Lemma load_list_spec h m kn l : owned h m kn ->
  let '(h', m') := load_list Pi Pf h m l in tokens_of h' m' = foldl load_spec (tokens_of h m) l /\ owned h' m' kn.
Proof.
  revert h m. induction l as [|ki l IH]; intros h m Ho; [by split|]. cbn [load_list foldl]. unfold copyInfo, alloc. set (info := MkInfo _ _ _ _ _ _).
  destruct (tokens_alloc h m kn (bytes_of (TrimUnicodeQuotes Pi Pf (kToken ki))) Ho) as [Et Ho'].
  destruct (owned_put _ _ _ info Ho') as [Ep Hop].
  { intros a [= <-]. split; [rewrite length_app; cbn [length]; lia|]. intros Hin. destruct Ho as [_ Hk]. rewrite Forall_forall in Hk. specialize (Hk _ Hin). lia. }
  specialize (IH _ _ Hop). destruct (load_list _ _ _ _) as [h' m']. destruct IH as [E Ho2]. split; [|done]. rewrite E, Ep, Et. cbn [info itoken]. by rewrite contents_new.
Qed.

(** Cloning and clearing a slice that a client gave. *)
Lemma clone_clear (w : world) tok h c : owned (hp w) (made (store w)) (known w) -> reachable w tok = true -> Clone (hp w) tok = (h, c) ->
  tokens_of (clear_slice h tok) (made (store w)) = tokens w /\ contents (clear_slice h tok) c = contents (hp w) tok /\
  (forall a, tok = Some a -> contents (clear_slice h tok) tok = replicate (length (contents (hp w) tok)) 0) /\
  ((c = None /\ owned (clear_slice h tok) (made (store w)) (known w)) \/
   exists a, c = Some a /\ owned (clear_slice h tok) (made (store w)) (a :: known w)).
Proof.
  intros Ho Hr E. destruct tok as [a|]; cbn in E; injection E as <- <-; [|split_and!; [done|done|done|by left]]. cbn in Hr. apply bool_decide_eq_true in Hr.
  pose proof Ho as [_ Hk]. rewrite Forall_forall in Hk. pose proof (Hk a Hr) as Ha. set (v := contents (hp w) (Some a)).
  assert (contents (hp w ++ [v]) (Some a) = v) as Ev by (apply contents_alloc; by intros ? [= <-]).
  destruct (tokens_alloc _ _ _ v Ho) as [Et _]. pose proof (owned_cons _ _ _ v Ho) as Ho1.
  assert (a ∈ length (hp w) :: known w) as Hin by (by right).
  assert (clear_slice (hp w ++ [v]) (Some a) = <[a := replicate (length v) 0]> (hp w ++ [v])) as Ec by (unfold clear_slice; by rewrite Ev). change (default [] (hp w !! a)) with v. rewrite Ec.
  destruct (tokens_insert _ _ _ a (replicate (length v) 0) Ho1 Hin) as [Ei Hi]. split_and!.
  - by rewrite Ei.
  - rewrite contents_insert by (intros [= E1]; lia). apply contents_new.
  - intros _ _. unfold contents at 1. rewrite list_lookup_insert_eq by (rewrite length_app; lia). done.
  - right. by exists (length (hp w)).
Qed.

Lemma owned_weaken h m a kn : owned h m (a :: kn) -> owned h m kn.
Proof. intros [Hm Hk]. apply Forall_cons in Hk as [_ Hk]. split; [|done]. intros ks i b E Eb. destruct (Hm ks i b E Eb) as [? Hn]. apply not_elem_of_cons in Hn. tauto. Qed.

Lemma owned_out h m a kn : owned h m (a :: kn) -> (forall ks info, m !! ks = Some info -> itoken info <> Some a) /\ (a < length h)%nat.
Proof. intros [Hm Hk]. apply Forall_cons in Hk as [Ha _]. split; [|done]. intros ks i E Ei. destruct (Hm ks i a E Ei) as [_ Hn]. apply not_elem_of_cons in Hn. tauto. Qed.

Definition world_ok (w : world) : Prop := owned (hp w) (made (store w)) (known w).

Lemma tokens_Get (w : world) user id : tokens w !! MkSpec id user = (fun info => contents (hp w) (itoken info)) <$> Get (store w) user id.
Proof. unfold tokens, tokens_of, Get. by rewrite lookup_fmap. Qed.

Lemma made_Delete (ims : InMemoryKeyStore J Y V) user id : made (Delete ims user id) = delete (MkSpec id user) (made ims).
Proof. destruct ims as [m|]; [done|]. cbn. by rewrite delete_empty. Qed.

Lemma AddNew_step w id user tok : world_ok w -> let w' := run_op w (AddNew id user tok) in world_ok w' /\ tokens w' = spec_op w (tokens w) (AddNew id user tok).
Proof.
  intros Ho. cbn [run_op spec_op]. destruct (reachable w tok) eqn:Er; [|done]. unfold NewInfo. destruct (Clone (hp w) tok) as [h c] eqn:Ec.
  destruct (clone_clear w tok h c Ho Er Ec) as (Et & Ev & _ & Hc). unfold world_ok, tokens, Add in *. cbn [hp store known] in *. change (made (Some (put_key (made (store w)) ?i))) with (put_key (made (store w)) i).
  set (info := MkInfo id user c None None None). destruct (owned_put (clear_slice h tok) (made (store w)) (known w) info) as [Ep Hp].
  - destruct Hc as [[_ Hc]|(a & _ & Hc)]; [done|by apply owned_weaken in Hc].
  - intros a Ea. change (itoken info) with c in Ea. destruct Hc as [[-> _]|(a' & -> & Hc)]; [done|]. injection Ea as ->. destruct Hc as [Hm Hk]. split; [by apply Forall_cons in Hk as [? _]|].
    intros Hin. cbn in Ec. destruct tok as [b|]; cbn in Ec; [|done]. injection Ec as _ <-. destruct Ho as [_ Hk0]. rewrite Forall_forall in Hk0. specialize (Hk0 _ Hin). lia.
  - split; [exact Hp|]. change (Info_KeySpec info) with (MkSpec id user) in Ep. change (itoken info) with c in Ep. rewrite Ep, Et, Ev. done.
Qed.

Lemma TakeToken_step w user id : world_ok w -> let w' := run_op w (TakeToken user id) in world_ok w' /\ tokens w' = tokens w /\
  forall info, Get (store w) user id = Some info -> itoken info <> None ->
    exists a, known w' = a :: known w /\ contents (hp w') (Some a) = contents (hp w) (itoken info).
Proof.
  intros Ho. cbn [run_op]. destruct (Get (store w) user id) as [info|] eqn:Eg; [|done]. unfold Info_Token. destruct (itoken info) as [a|] eqn:Ea; cbn [Clone].
  - unfold alloc. cbn [Token_Value token addr app]. unfold world_ok, tokens in *. cbn [hp store known]. destruct (tokens_alloc _ _ _ (contents (hp w) (Some a)) Ho) as [Et _].
    split; [by apply owned_cons|]. split; [exact Et|]. intros info' [= <-] _. exists (length (hp w)). split; [done|]. rewrite Ea. apply contents_new.
  - split; [done|]. split; [done|]. by intros info' [= <-].
Qed.

Lemma run_op_step w o : world_ok w -> world_ok (run_op w o) /\ tokens (run_op w o) = spec_op w (tokens w) o.
Proof.
  intros Ho. destruct o as [v|a pos b|a|id user tok|id user tok|user id|user id user' id'|user id|l].
  - cbn. destruct (tokens_alloc _ _ _ v Ho) as [Et _]. split; [by apply owned_cons|exact Et].
  - cbn. case_bool_decide as Ha; [|done]. destruct (tokens_insert _ _ _ a (<[pos := b]> (default [] (hp w !! a))) Ho Ha) as [Et Hi]. by split.
  - cbn. case_bool_decide as Ha; [|done]. destruct (tokens_insert _ _ _ a (replicate (length (default [] (hp w !! a))) 0) Ho Ha) as [Et Hi]. by split.
  - by apply AddNew_step.
  - cbn [run_op spec_op]. destruct (reachable w tok) eqn:Er; [|done]. unfold NewToken. destruct (Clone (hp w) tok) as [h c] eqn:Ec.
    destruct (clone_clear w tok h c Ho Er Ec) as (Et & _ & _ & Hc). unfold world_ok, tokens in *. cbn [hp store known Token_Value token]. split; [|exact Et].
    by destruct Hc as [[-> Hc]|(a & -> & Hc)].
  - destruct (TakeToken_step w user id Ho) as (H1 & H2 & _). by split.
  - cbn [run_op spec_op]. rewrite tokens_Get. destruct (Get (store w) user id) as [info|] eqn:Eg; [|done]. cbn [fmap option_fmap option_map].
    set (info' := MkInfo id' user' (itoken info) _ _ _). destruct (owned_put (hp w) (made (store w)) (known w) info' Ho) as [Ep Hp]; [|by split].
    intros a Ea. destruct Ho as [Hm _]. by apply (Hm _ _ a Eg).
  - cbn [run_op spec_op]. unfold world_ok, tokens, tokens_of in *. cbn [hp store known]. rewrite made_Delete. split; [|by rewrite fmap_delete].
    destruct Ho as [Hm Hk]. split; [|done]. intros ks info a E. apply lookup_delete_Some in E as [_ E]. by apply (Hm ks).
  - cbn [run_op spec_op]. unfold unmarshalList. pose proof (load_list_spec (hp w) (made (store w)) (known w) l Ho) as H. destruct (load_list _ _ _ _) as [h m].
    destruct H as [E Ho']. by split.
Qed.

**TASK REQUIREMENTS**
In the listing above, locate the line containing "- intros a Ea." and the line containing "forall info, Get", then transcribe both and every line between them verbatim.

**ANSWER**
  - intros a Ea. change (itoken info) with c in Ea. destruct Hc as [[-> _]|(a' & -> & Hc)]; [done|]. injection Ea as ->. destruct Hc as [Hm Hk]. split; [by apply Forall_cons in Hk as [? _]|].
    intros Hin. cbn in Ec. destruct tok as [b|]; cbn in Ec; [|done]. injection Ec as _ <-. destruct Ho as [_ Hk0]. rewrite Forall_forall in Hk0. specialize (Hk0 _ Hin). lia.
  - split; [exact Hp|]. change (Info_KeySpec info) with (MkSpec id user) in Ep. change (itoken info) with c in Ep. rewrite Ep, Et, Ev. done.
Qed.

Lemma TakeToken_step w user id : world_ok w -> let w' := run_op w (TakeToken user id) in world_ok w' /\ tokens w' = tokens w /\
  forall info, Get (store w) user id = Some info -> itoken info <> None ->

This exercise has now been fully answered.